Troisième révélation (valorisation). Exxon et Chevron se négocient à un P/E forward d'environ 15x. Pour des compagnies pétrolières, c'est cher. Même au prix actuel de 89 $ le baril, leur free cash flow est négatif. Si le pétrole tombe à 70 $, leur BPA s'effondrera et le multiple gonflera à 20x+. Les actions chuteront 30 à 40 % plus vite que le pétrole lui-même. Parce que le marché réévalue les bénéfices futurs actualisés qui ne se matérialiseront pas.
Prévisions : 30 prochains jours et 90 prochains jours
30 prochains jours (jusqu'à mi-juillet) : Je m'attends à ce que la date clé soit le milieu de la semaine prochaine — la réunion de la Fed (17 juin) et les potentielles nouvelles sur l'Iran. Si aucun accord, le pétrole pourrait tester les 95 $. Mais je parie qu'à huis clos, des négociations intensives sont en cours. J'estime à 40 % la probabilité d'un accord de paix dans les 14 prochains jours. Sur toute nouvelle positive de Genève ou Vienne, le Brent s'effondrera à 75-80 $ en 48 heures. XLE chutera de 6 à 8 % en synchronie. Coterra Energy (CTRA) avec sa rupture technique actuelle [32,56 $, résistance 34,19 $] pourrait tomber à 29,50 $.

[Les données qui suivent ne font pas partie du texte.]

(* ===== verification/ProcSpec.v ===== *)
(** The process table as a concurrent system: processors that run processes,
    and the steps processes take on the table.  The invariant says that a
    process runs on at most one processor, that a zombie keeps what [wait]
    takes from it, that every process has a living parent, and that no
    parent sleeps in [wait] while a child of it is a zombie. *)
From stdpp Require Import base list gmap strings relations.
From Stdlib Require Import ZArith Lia.
From S2P Require Import Prelude.
From S2P Require Import Arch.
From S2P Require Import Proc.

Section spec.
Context {PT : Type} (proc_addr : Z -> Z).
Hypothesis addr_inj : forall j k, proc_addr j = proc_addr k -> j = k.

Implicit Types (t : Table PT) (p q : Proc PT) (cpus : list (option Z)).

Record Sys := mkSys { tab : Table PT; cpus : list (option Z) }.

(** What a process changes in its own slot outside the table's lock: its
    directory, descriptors, size, name and page table. *)
Definition private (f : Proc PT -> Proc PT) : Prop := forall p,
  state (f p) = state p /\ parent (f p) = parent p /\ kstack (f p) = kstack p /\
  (is_Some (pgtbl p) -> is_Some (pgtbl (f p))) /\ (is_Some (cwd p) -> is_Some (cwd (f p))).

Inductive step : Sys -> Sys -> Prop :=
| s_run t cs c k t' :
    cs.[c] = Some None -> run k t = Ret (tt, t') -> step (mkSys t cs) (mkSys t' cs.[c <- Some k])
| s_yield t cs c k t' :
    cs.[c] = Some (Some k) -> sched_yield k t = Ret (tt, t') ->
    step (mkSys t cs) (mkSys t' cs.[c <- None])
| s_sleep t cs c k chan t' :
    cs.[c] = Some (Some k) -> (forall j, chan <> proc_addr j) -> sleep k chan t = Ret (tt, t') ->
    step (mkSys t cs) (mkSys t' cs.[c <- None])
| s_exit t cs c k status r t' :
    cs.[c] = Some (Some k) -> exit_table proc_addr k status t = Ret (r, t') ->
    step (mkSys t cs) (mkSys t' cs.[c <- None])
| s_wait t cs c k r t' :
    cs.[c] = Some (Some k) -> wait1 proc_addr k t = Ret (r, t') -> r <> MustSleep ->
    step (mkSys t cs) (mkSys t' cs)
| s_wait_sleep t cs c k t' :
    cs.[c] = Some (Some k) -> wait1 proc_addr k t = Ret (MustSleep, t') ->
    step (mkSys t cs) (mkSys t' cs.[c <- None])
| s_fork t cs c k stk pt r t' :
    cs.[c] = Some (Some k) -> fork proc_addr k stk pt t = Ret (r, t') ->
    step (mkSys t cs) (mkSys t' cs)
| s_private t cs c k f t' :
    cs.[c] = Some (Some k) -> private f -> upd_proc k f t = Ret (tt, t') ->
    step (mkSys t cs) (mkSys t' cs)
| s_kill t cs n r t' : kill n t = Ret (r, t') -> step (mkSys t cs) (mkSys t' cs)
| s_wakeup t cs chan t' : wakeup chan t = Ret (tt, t') -> step (mkSys t cs) (mkSys t' cs).

(** ** The invariant *)
Record table_inv (t : Table PT) : Prop := {
  ti_embryo : forall k p, (procs t).[k] = Some p -> state p <> EMBRYO;
  ti_res : forall k p, (procs t).[k] = Some p -> initialized p = true ->
    is_Some (kstack p) /\ is_Some (pgtbl p);
  ti_parent : forall k p, (procs t).[k] = Some p -> initialized p = true ->
    exists j q, parent p = Some (proc_addr j) /\ (procs t).[j] = Some q /\
      initialized q = true /\ is_zombie q = false;
  ti_wake : forall k p j q, (procs t).[k] = Some p -> is_zombie p = true ->
    parent p = Some (proc_addr j) -> (procs t).[j] = Some q -> state q <> SLEEPING (proc_addr j);
  ti_self : forall k p, (procs t).[k] = Some p -> initialized p = true ->
    parent p = Some (proc_addr k) -> k = init_slot t;
  ti_init : exists p, (procs t).[init_slot t] = Some p /\ initialized p = true /\ is_zombie p = false /\
    parent p = Some (proc_addr (init_slot t)) }.

(** A live process other than init has a current directory. *)
Definition cwd_inv (t : Table PT) : Prop := forall k p,
  (procs t).[k] = Some p -> initialized p = true -> is_zombie p = false -> k <> init_slot t -> is_Some (cwd p).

90 prochains jours (jusqu'en septembre 2026) : Scénario de base : Le détroit d'Ormuz s'ouvre partiellement ou totalement d'ici août. Le monde revient à la surabondance. Le pétrole tombe dans la fourchette 65-75 $. XLE corrige de 15 à 20 % par rapport aux sommets actuels. Le bénéficiaire caché — les compagnies aériennes (DAL, UAL). Avec le pétrole à 70 $, leurs marges opérationnelles se rétablissent de 300 à 400 points de base. J'ouvre déjà une petite position longue sur les compagnies aériennes avec un stop protectif en cas d'escalade. Et je sors de XOM et CVX avant qu'il ne soit trop tard.
Prévisions éditoriales
Actif : ETF du secteur de l'énergie (XLE) — position courte.
Direction : Baisse dans les 24 à 72 heures. Le marché est suracheté et attend un déclencheur.
Niveaux clés : Prix actuel du XLE ~ 99,80 $. Objectif de baisse — 95,00 $ (premier support) et 92,00 $ en cas de forte nouvelle de paix. Stop-loss — au-dessus de 102,50 $.
Niveau de confiance : Moyen (60 %), amplifié par la composante géopolitique.
Risque principal : Si les négociations avec l'Iran échouent complètement et que de nouvelles frappes de pétroliers s'ensuivent, le Brent franchit les 110 $. XLE monte à 108 $, éliminant toutes les positions courtes. Je détiens une option d'achat protectrice sur XLE pour un tel cygne noir.
L'opinion éditoriale est basée sur une analyse probabiliste et ne constitue pas une recommandation d'investissement.